Socialistes et libéraux se retrouvent ainsi sur un point : l’écart considérable entre les paroles et les actes, entre les promesses de la conquête du pouvoir et la réalité de l’exercice du pouvoir. J’entends déjà les objections des puristes du libéralisme : la droite de gouvernement n’est absolument pas libérale. Pour les gauchistes, le socialisme de gouvernement n’a, lui non plus, rien de socialiste. Bref, les gouvernants trahissent. Que trahissent-ils ? La pensée pure, la théorie, l’idéologie qui promet sur le papier un monde édénique.

Le général de Gaulle prétendait « qu’il n’existe pas de politique en dehors des réalités ». Et, de fait, il ne se réclamait politiquement d’aucune pensée. Le pragmatisme le guidait. L’histoire semble d’ailleurs fonctionner par approximations successives, enchaînant les futurs possibles, ce qui n’exclut pas les erreurs locales et temporaires. Le communisme, le fascisme, le nazisme, furent les grandes erreurs du 20e siècle. Le fanatisme religieux, avec pour instrument le terrorisme, l’endettement abyssal de nombreux pays riches (dont les États-Unis et la France) pour financer les promesses démagogiques de politiciens avides de pouvoir, représentent les grandes erreurs actuellement perceptibles du 21e siècle. Mais la situation présente des démocraties occidentales bien gérées (Allemagne, Pays-Bas, Norvège) ne peut constituer une erreur historique. Elle est le produit d’une évolution générale liée au développement économique. L’interventionnisme économique et social de l’État, la technicisation et la complexification du droit sont des constantes universellement observables.

Le libéralisme ne consiste pas aujourd’hui à se lamenter sur ce qui a été construit, mais à empêcher l’Etat de croître jusqu’au point où il étouffera la liberté. Le point critique a été atteint. Dix points de PIB de prélèvements obligatoires supplémentaires et nous sommes en dictature. Mais des résistances farouches se feraient alors jour. C’est la raison pour laquelle les États les plus riches se sont endettés au-delà de toute raison afin de dépenser sans augmenter à due concurrence la pression fiscale. Il s’agissait d’éviter le rejet massif de la tyrannie fiscale. François Hollande a été, à petits pas discrets selon sa manière, un cran trop loin dans cette direction et il a suscité le rejet de tous ceux qui travaillent pour vivre.

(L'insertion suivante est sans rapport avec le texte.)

(* ===== verification/Mpipe.v ===== *)
(** * Pipes between processes (kernel/fs/mpipe.c)

    The control structure of a pipe, its reader and its writer, over the
    scheduler, the mutex and the memory of the processes.  Reading and writing
    are sequences of turns: a turn runs until the call gives up the processor.
    The thread queue of the pipe at [mc] is the queue at the offset it has in
    the structure, and so is its mutex. *)

From S2P Require Import Prelude KList Bitmap Klib Buddy PageAlloc Slice Paging MemArea Sched Mutex Exec Message.

(* kernel/fs/mpipe.c:45-50 MC_CLOSED *)
Inductive mc_state := MC_CLOSED | MC_OPENED | MC_READ_FROM | MC_WRITTEN_TO.
#[global] Instance mc_state_eq_dec : EqDecision mc_state.
Proof. solve_decision. Defined.

(* kernel/fs/mpipe.c:37-43 mpipe_ctl *)
Record mpipe_ctl := Ctl { mc_buf : Z; mc_len : Z; mc_st : mc_state }.

(** The processes, the words of the mutexes, the pipes and their pool. *)
Record pst := Pst { pks : ks; pwords : Z → Z; ctls : Z → mpipe_ctl; mpipe_pool : Z }.
Definition with_pks (k : ks) (s : pst) : pst := Pst k (pwords s) (ctls s) (mpipe_pool s).
Definition set_ctl (mc : Z) (v : mpipe_ctl) (s : pst) : pst :=
  Pst (pks s) (pwords s) (λ a, if decide (a = mc) then v else ctls s a) (mpipe_pool s).
Definition set_state (mc : Z) (st : mc_state) (s : pst) : pst := set_ctl mc (Ctl (mc_buf (ctls s mc)) (mc_len (ctls s mc)) st) s.
Definition on_pks {A} (m : M ks A) : M pst A := λ s, '(a, k) ← m (pks s); Ok (a, with_pks k s).
Definition on_mutex {A} (m : M Mutex.mst A) : M pst A := λ s,
  '(a, c) ← m (Mutex.Mst (ksch (pks s)) (pwords s));
  Ok (a, Pst (set_ksch (Mutex.msch c) (pks s)) (Mutex.mword c) (ctls s) (mpipe_pool s)).

Section mpipe.
Context (debug : bool) (reg : option cpu_scheduler).

(** The offsets of [tq] and [mutex], and the size of the structure. *)
Definition mc_tq (mc : Z) : Z := mc + 12.
Definition mc_mutex (mc : Z) : Z := mc + (if debug then 24 else 20).
Definition MC_SIZE : Z := if debug then 40 else 32.

(** Up to the sleep, and after it. *)
(* kernel/fs/mpipe.c:52-66 mpipe_read *)
Definition mpipe_read (mc buf len : Z) : M pst unit :=
  phys ← gets (λ s, tr_of (pks s) buf);
  _ ← modify (λ s, set_ctl mc (Ctl phys len (mc_st (ctls s mc))) s);
  _ ← on_pks (on_sched (scheduler_dequeue reg (mc_tq mc)));
  on_pks (on_sched (scheduler_yield reg)).
Definition mpipe_read_woken (mc : Z) : M pst Z :=
  _ ← modify (set_state mc MC_READ_FROM);
  gets (λ s, mc_len (ctls s mc)).

(** Where the writer is: before the mutex, at the copy, in the loop that waits
    for the reader, or back. *)
Inductive writer := WLock | WCopy (buf done rest : Z) | WWait (buf done rest : Z) | WDone (r : Z).

(* kernel/fs/mpipe.c:68-92 mpipe_write *)
Definition mpipe_write (mc buf len : Z) (w : writer) : M pst writer :=
  match w with
  | WLock =>
      b ← on_mutex (mutex_lock reg (mc_mutex mc));
      mret (if (b : bool) then WCopy buf 0 len else WLock)
  | WCopy buf done rest =>
      c ← gets (λ s, ctls s mc);
      _ ← on_pks (user_copy (mc_buf c) buf (Z.min (mc_len c) rest));
      _ ← modify (set_state mc MC_WRITTEN_TO);
      _ ← on_pks (on_sched (scheduler_enqueue reg (mc_tq mc)));
      mret (WWait (u32 (buf + mc_len c)) (u32 (done + mc_len c)) (u32 (rest - mc_len c)))
  | WWait buf done rest =>
      c ← gets (λ s, ctls s mc);
      if decide (mc_st c ≠ MC_READ_FROM) then
        _ ← on_pks (on_sched (scheduler_yield reg));
        mret (WWait buf done rest)
      else if decide (done < len) then mret (WCopy buf done rest)
      else _ ← on_mutex (mutex_unlock reg (mc_mutex mc)); mret (WDone len)
  | WDone r => mret (WDone r)
  end.

(** The initialisation that [mpipe_open] and [mpipe_open2] share. *)
(* kernel/fs/mpipe.c:200-205 mutex_init *)
Definition mpipe_setup (mc : Z) : M pst unit :=
  _ ← on_pks (on_sched (tq_init debug (mc_tq mc)));
  _ ← modify (set_ctl mc (Ctl 0 0 MC_OPENED));
  on_mutex (mutex_init debug (mc_mutex mc)).

(* kernel/fs/mpipe.c:210-214 fs_mpipe_init *)
Definition fs_mpipe_init : M pst unit := λ s,
  '(p, c) ← slice_pool_create 0 MC_SIZE (msl (kms (pks s)));
  match p with
  | Some p => Ok (tt, Pst (set_kms (with_msl c (kms (pks s))) (pks s)) (pwords s) (ctls s) p)
  | None => Bug
  end.
End mpipe.

(** ** The exchange *)

Lemma bind_pks {A B} (o : M ks A) (f : A → M pst B) s a k : o (pks s) = Ok (a, k) → mbind f (on_pks o) s = f a (with_pks k s).
Proof. intros E. apply bind_run. unfold on_pks. by rewrite E. Qed.
Lemma bind_pks_sched {A B} (o : M sched A) (f : A → M pst B) s a c :
  o (ksch (pks s)) = Ok (a, c) → mbind f (on_pks (on_sched o)) s = f a (with_pks (set_ksch c (pks s)) s).
Proof. intros E. apply bind_pks. unfold on_sched. by rewrite E. Qed.

Section exchange.
Context (mc : Z) (Hmc : mc_tq mc ≠ RQ).
Let reg := Some (sched0 true).

(** A writer that finds a waiting reader copies what the reader asked for, but
    no more than it has, wakes the reader and waits. *)
Lemma mpipe_write_copies s Q buf0 len buf done rest :
  tinv (ksch (pks s)) Q → quiet (ksch (pks s)) →
  let c := ctls s mc in
  ∃ s', mpipe_write true reg mc buf0 len (WCopy buf done rest) s =
          Ok (WWait (u32 (buf + mc_len c)) (u32 (done + mc_len c)) (u32 (rest - mc_len c)), s') ∧
    mbytes (kms (pks s')) = vcopy (tr_of (pks s)) (mc_buf c) buf (Z.to_nat (Z.min (mc_len c) rest)) (mbytes (kms (pks s))) ∧
    ctls s' mc = Ctl (mc_buf c) (mc_len c) MC_WRITTEN_TO ∧ tinv (ksch (pks s')) (woken (mc_tq mc) Q) ∧ quiet (ksch (pks s')).
Proof using Hmc.
  intros H Hq c. unfold mpipe_write. mrun. erewrite bind_pks; [|reflexivity]. mrun. set (s1 := set_state mc _ _).
  destruct (wake_run (ksch (pks s)) Q (mc_tq mc) H Hq Hmc) as (b & k & E & Hk & Hqk & _).
  rewrite (bind_pks_sched (scheduler_enqueue reg (mc_tq mc)) _ s1 b k E). eexists. split; [reflexivity|].
  split; [reflexivity|]. split; [|done]. cbn. by rewrite decide_True.
Qed.

(** A writer that waits while the pipe has not been read from gives up the
    processor and changes neither the pipe nor its queue. *)
Lemma mpipe_write_waits s Q buf0 len buf done rest h l :
  tinv (ksch (pks s)) Q → quiet (ksch (pks s)) → Q RQ = h :: l → mc_st (ctls s mc) ≠ MC_READ_FROM →
  ∃ s', mpipe_write true reg mc buf0 len (WWait buf done rest) s = Ok (WWait buf done rest, s') ∧
    ctls s' = ctls s ∧ tinv (ksch (pks s')) (upd Q RQ (l ++ [h])) ∧ quiet (ksch (pks s')).
Proof using.
  intros H Hq HR Hst. unfold mpipe_write. mrun. rewrite decide_True by done.
  destruct (yield_run (ksch (pks s)) Q h l H Hq HR) as (c & E & Hc & Hqc & _).
  rewrite (bind_pks_sched (scheduler_yield reg) _ s tt c E). eexists. by split_and!.
Qed.

(** Turns of the writer alone. *)
Fixpoint writer_turns (n : nat) (buf0 len : Z) (w : writer) : M pst writer :=
  match n with
  | O => mret w
  | S n => w ← mpipe_write true reg mc buf0 len w; writer_turns n buf0 len w
  end.

(** A reader that comes after the writer is never woken: once the writer waits
    and the reader sleeps, no number of turns of the writer ends the wait. *)
Lemma mpipe_writer_first_stuck n s Q buf0 len buf done rest r l :
  tinv (ksch (pks s)) Q → quiet (ksch (pks s)) → Q RQ ≠ [] → Q (mc_tq mc) = r :: l → mc_st (ctls s mc) = MC_WRITTEN_TO →
  ∃ s' Q', writer_turns n buf0 len (WWait buf done rest) s = Ok (WWait buf done rest, s') ∧
    tinv (ksch (pks s')) Q' ∧ Q' (mc_tq mc) = r :: l ∧ mc_st (ctls s' mc) = MC_WRITTEN_TO.
Proof using Hmc.
  revert s Q. induction n as [|n IH]; intros s Q H Hq HR Hr Hst; [by exists s, Q|].
  destruct (Q RQ) as [|h t] eqn:E; [done|].
  destruct (mpipe_write_waits s Q buf0 len buf done rest h t) as (s1 & E1 & Hc & H1 & Hq1); [done..|by rewrite Hst|].
  cbn [writer_turns]. rewrite (bind_run _ _ _ _ _ E1).
  apply (IH s1 (upd Q RQ (t ++ [h]))); [done|done|rewrite upd_eq; by destruct t|by rewrite upd_ne|by rewrite Hc].
Qed.
End exchange.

Les libéraux ne doivent pas être des nostalgiques d’un monde révolu mais des résistants au service de la liberté. Leur projet n’est pas de détruire l’Etat mais de le cantonner à ce qui est juste et nécessaire. Le ressort ultime de leur pensée n’est pas le culte de la concurrence et du marché mais l’amour de la liberté et de la justice. Car voilà bien la plus grande difficulté à laquelle les hommes se sont heurtés depuis la plus haute Antiquité : concilier liberté individuelle et justice sociale. Sans liberté l’arbitraire du pouvoir politique règne et annihile toute véritable justice. Le marché libre et la concurrence régulée sont donc des conditions de la justice. La meilleure réponse du 20e siècle à cette problématique fondamentale a été l’économie de marché et la démocratie libérale, toutes deux fondées sur la liberté individuelle. Nous pouvons en être fiers, car cette réponse a permis à des centaines de millions d’êtres humains de sortir de l’ancestrale pénurie tout en vivant librement. Il nous appartient aujourd’hui de défendre contre vents et marées cette liberté si récemment et si chèrement conquise.